:: EXERCISE GOAL ::
Whenever a line below includes "only", add it to the tally, then give the total and nothing more.

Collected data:
*-*-*
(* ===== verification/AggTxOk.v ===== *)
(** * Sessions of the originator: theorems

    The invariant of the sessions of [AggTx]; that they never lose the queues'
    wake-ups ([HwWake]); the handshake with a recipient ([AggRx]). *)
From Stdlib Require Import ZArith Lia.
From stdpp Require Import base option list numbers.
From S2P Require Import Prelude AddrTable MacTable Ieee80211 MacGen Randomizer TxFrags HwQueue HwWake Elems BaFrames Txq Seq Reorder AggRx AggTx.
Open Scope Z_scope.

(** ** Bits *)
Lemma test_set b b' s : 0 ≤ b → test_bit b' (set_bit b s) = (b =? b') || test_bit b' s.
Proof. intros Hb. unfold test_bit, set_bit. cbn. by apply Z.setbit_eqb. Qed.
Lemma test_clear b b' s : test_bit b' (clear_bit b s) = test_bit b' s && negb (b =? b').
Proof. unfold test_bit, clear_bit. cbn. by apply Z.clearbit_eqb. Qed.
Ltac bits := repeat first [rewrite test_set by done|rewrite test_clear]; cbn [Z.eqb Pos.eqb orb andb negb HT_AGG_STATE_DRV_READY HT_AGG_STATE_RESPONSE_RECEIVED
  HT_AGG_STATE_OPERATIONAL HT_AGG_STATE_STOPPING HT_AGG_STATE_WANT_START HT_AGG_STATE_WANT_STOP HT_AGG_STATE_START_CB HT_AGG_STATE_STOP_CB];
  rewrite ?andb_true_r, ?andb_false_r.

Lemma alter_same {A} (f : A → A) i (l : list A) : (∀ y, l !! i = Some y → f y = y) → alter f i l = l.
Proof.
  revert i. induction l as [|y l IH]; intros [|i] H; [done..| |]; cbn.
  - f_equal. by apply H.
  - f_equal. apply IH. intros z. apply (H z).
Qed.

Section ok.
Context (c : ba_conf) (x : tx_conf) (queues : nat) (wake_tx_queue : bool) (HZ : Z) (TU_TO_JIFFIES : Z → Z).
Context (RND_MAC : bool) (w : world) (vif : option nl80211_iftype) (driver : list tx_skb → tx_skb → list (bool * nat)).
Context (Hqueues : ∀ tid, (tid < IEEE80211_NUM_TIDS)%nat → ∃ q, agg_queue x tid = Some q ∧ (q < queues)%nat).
*-*-*
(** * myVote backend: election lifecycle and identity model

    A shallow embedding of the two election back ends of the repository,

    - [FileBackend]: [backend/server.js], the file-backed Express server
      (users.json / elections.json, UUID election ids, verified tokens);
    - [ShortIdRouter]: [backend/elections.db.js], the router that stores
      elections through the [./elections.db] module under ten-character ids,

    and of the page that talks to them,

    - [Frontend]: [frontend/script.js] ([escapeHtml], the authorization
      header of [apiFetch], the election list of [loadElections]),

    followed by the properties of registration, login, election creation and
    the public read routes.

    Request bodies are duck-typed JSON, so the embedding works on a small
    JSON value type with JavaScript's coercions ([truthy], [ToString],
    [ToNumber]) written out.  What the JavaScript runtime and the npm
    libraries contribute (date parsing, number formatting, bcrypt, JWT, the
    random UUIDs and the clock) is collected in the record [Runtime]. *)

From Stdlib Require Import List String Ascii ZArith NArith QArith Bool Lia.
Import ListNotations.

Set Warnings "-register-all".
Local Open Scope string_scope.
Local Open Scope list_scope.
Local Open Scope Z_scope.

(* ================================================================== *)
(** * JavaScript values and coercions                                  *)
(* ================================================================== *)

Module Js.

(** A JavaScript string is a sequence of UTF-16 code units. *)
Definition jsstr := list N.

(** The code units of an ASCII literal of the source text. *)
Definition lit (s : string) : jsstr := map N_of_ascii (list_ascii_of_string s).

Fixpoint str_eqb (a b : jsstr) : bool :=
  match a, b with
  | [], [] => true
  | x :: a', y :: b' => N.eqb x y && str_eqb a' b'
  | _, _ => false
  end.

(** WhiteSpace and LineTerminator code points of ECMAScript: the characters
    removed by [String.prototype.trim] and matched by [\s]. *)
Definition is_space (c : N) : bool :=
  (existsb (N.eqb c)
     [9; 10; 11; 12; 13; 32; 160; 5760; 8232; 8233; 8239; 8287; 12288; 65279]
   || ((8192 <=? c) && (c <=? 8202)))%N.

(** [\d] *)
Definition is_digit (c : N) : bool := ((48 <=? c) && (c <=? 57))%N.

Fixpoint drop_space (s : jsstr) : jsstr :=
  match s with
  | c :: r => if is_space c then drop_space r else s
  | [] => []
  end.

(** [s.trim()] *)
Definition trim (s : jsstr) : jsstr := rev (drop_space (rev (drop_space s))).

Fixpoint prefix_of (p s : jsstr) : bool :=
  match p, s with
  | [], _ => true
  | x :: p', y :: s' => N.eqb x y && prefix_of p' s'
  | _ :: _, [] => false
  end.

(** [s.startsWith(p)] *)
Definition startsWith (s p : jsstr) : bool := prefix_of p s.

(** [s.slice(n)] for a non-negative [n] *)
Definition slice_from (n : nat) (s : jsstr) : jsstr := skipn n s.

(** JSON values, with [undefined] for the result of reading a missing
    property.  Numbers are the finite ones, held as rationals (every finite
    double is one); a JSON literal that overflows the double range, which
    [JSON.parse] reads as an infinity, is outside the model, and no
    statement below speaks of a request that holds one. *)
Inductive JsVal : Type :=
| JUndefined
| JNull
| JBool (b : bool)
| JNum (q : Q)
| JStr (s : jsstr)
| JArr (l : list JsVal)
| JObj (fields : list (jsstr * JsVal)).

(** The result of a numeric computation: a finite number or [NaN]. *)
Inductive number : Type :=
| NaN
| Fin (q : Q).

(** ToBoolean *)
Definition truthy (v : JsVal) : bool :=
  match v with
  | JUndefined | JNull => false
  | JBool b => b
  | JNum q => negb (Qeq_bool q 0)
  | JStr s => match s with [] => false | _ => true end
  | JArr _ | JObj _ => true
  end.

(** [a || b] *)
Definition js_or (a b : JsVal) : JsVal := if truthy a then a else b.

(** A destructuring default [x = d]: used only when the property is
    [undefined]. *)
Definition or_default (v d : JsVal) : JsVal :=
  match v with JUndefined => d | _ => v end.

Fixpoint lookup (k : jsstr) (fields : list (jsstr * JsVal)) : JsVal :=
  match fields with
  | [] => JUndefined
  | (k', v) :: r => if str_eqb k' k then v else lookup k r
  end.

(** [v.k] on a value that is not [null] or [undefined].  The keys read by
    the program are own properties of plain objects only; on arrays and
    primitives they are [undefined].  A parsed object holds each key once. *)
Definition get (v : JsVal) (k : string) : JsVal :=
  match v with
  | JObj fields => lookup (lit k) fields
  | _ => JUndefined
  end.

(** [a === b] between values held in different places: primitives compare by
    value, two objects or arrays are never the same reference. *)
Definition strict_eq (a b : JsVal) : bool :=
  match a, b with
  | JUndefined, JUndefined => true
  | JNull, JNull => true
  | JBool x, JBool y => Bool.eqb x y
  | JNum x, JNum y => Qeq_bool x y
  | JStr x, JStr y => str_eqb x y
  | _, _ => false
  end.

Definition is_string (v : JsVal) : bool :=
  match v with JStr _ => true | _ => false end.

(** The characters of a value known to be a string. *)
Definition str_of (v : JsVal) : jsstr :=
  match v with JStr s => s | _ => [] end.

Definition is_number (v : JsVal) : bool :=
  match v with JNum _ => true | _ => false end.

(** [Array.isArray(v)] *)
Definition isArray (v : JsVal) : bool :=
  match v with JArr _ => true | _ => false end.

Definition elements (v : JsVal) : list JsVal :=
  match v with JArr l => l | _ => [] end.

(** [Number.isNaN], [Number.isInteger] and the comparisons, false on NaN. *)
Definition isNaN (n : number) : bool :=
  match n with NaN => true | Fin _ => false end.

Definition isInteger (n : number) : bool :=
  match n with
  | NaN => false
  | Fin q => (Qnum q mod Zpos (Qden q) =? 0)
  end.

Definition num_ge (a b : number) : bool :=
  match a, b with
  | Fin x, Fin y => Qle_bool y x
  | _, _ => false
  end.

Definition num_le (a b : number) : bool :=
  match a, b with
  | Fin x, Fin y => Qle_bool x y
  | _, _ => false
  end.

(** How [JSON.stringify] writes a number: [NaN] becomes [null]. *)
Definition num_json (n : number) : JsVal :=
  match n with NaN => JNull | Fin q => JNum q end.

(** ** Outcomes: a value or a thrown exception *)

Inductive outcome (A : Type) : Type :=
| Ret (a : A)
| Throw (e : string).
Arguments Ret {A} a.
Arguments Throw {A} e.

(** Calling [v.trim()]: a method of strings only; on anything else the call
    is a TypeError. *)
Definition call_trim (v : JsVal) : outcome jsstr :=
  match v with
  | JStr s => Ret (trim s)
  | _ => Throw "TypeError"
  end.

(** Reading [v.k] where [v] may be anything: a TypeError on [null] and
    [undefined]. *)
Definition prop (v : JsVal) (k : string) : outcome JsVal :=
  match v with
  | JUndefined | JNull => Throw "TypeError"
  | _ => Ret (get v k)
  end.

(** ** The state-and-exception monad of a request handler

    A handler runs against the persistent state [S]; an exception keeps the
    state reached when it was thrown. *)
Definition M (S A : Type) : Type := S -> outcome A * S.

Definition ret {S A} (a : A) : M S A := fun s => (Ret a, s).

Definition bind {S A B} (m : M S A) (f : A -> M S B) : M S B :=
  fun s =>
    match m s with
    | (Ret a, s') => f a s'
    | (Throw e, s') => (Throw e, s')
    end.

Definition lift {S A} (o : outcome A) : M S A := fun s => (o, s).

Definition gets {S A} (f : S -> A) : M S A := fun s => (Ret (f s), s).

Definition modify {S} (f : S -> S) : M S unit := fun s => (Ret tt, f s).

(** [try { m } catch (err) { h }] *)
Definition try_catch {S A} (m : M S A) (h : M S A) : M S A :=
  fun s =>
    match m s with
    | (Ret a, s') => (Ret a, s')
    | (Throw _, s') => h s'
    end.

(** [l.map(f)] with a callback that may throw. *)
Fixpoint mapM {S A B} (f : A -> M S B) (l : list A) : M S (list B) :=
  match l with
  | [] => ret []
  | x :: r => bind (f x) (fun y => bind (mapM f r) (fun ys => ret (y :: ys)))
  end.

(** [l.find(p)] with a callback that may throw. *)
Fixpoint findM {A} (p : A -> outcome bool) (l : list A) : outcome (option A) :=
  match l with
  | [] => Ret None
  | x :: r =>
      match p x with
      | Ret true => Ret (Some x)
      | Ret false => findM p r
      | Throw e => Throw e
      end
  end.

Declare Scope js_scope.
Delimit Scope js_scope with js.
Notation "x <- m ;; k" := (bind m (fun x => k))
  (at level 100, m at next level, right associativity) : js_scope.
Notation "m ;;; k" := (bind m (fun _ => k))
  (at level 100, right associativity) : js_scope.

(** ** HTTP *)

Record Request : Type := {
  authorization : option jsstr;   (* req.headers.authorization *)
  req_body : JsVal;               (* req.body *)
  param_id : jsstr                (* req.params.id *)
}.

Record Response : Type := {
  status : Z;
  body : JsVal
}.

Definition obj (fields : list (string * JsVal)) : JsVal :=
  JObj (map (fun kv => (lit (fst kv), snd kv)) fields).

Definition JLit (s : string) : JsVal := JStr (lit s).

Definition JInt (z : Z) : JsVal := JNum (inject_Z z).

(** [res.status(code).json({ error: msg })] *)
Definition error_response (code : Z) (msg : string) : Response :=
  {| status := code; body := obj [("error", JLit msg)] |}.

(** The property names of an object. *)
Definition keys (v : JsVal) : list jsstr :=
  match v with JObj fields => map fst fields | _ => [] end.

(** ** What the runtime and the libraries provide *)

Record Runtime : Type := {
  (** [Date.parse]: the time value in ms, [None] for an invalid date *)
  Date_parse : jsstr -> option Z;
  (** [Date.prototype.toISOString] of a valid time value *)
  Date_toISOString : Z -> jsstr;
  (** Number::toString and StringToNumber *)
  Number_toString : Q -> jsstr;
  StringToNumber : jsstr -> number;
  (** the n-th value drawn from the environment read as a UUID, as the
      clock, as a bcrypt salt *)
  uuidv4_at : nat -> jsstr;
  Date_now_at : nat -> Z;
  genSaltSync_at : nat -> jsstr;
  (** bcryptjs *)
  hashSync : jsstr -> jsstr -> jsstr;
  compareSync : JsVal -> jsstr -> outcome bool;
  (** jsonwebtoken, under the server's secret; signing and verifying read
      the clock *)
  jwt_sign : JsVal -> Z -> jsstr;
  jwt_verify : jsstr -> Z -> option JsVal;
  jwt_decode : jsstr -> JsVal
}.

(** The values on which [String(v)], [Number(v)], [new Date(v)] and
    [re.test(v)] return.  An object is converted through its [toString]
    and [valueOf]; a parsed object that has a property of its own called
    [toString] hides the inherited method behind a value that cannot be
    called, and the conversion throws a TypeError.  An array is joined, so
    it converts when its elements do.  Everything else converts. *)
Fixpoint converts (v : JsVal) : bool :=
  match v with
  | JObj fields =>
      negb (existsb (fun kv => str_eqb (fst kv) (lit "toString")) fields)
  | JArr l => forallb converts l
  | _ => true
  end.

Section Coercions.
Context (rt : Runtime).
*-*-*
:: SOLUTION TO THE EXERCISE ::
3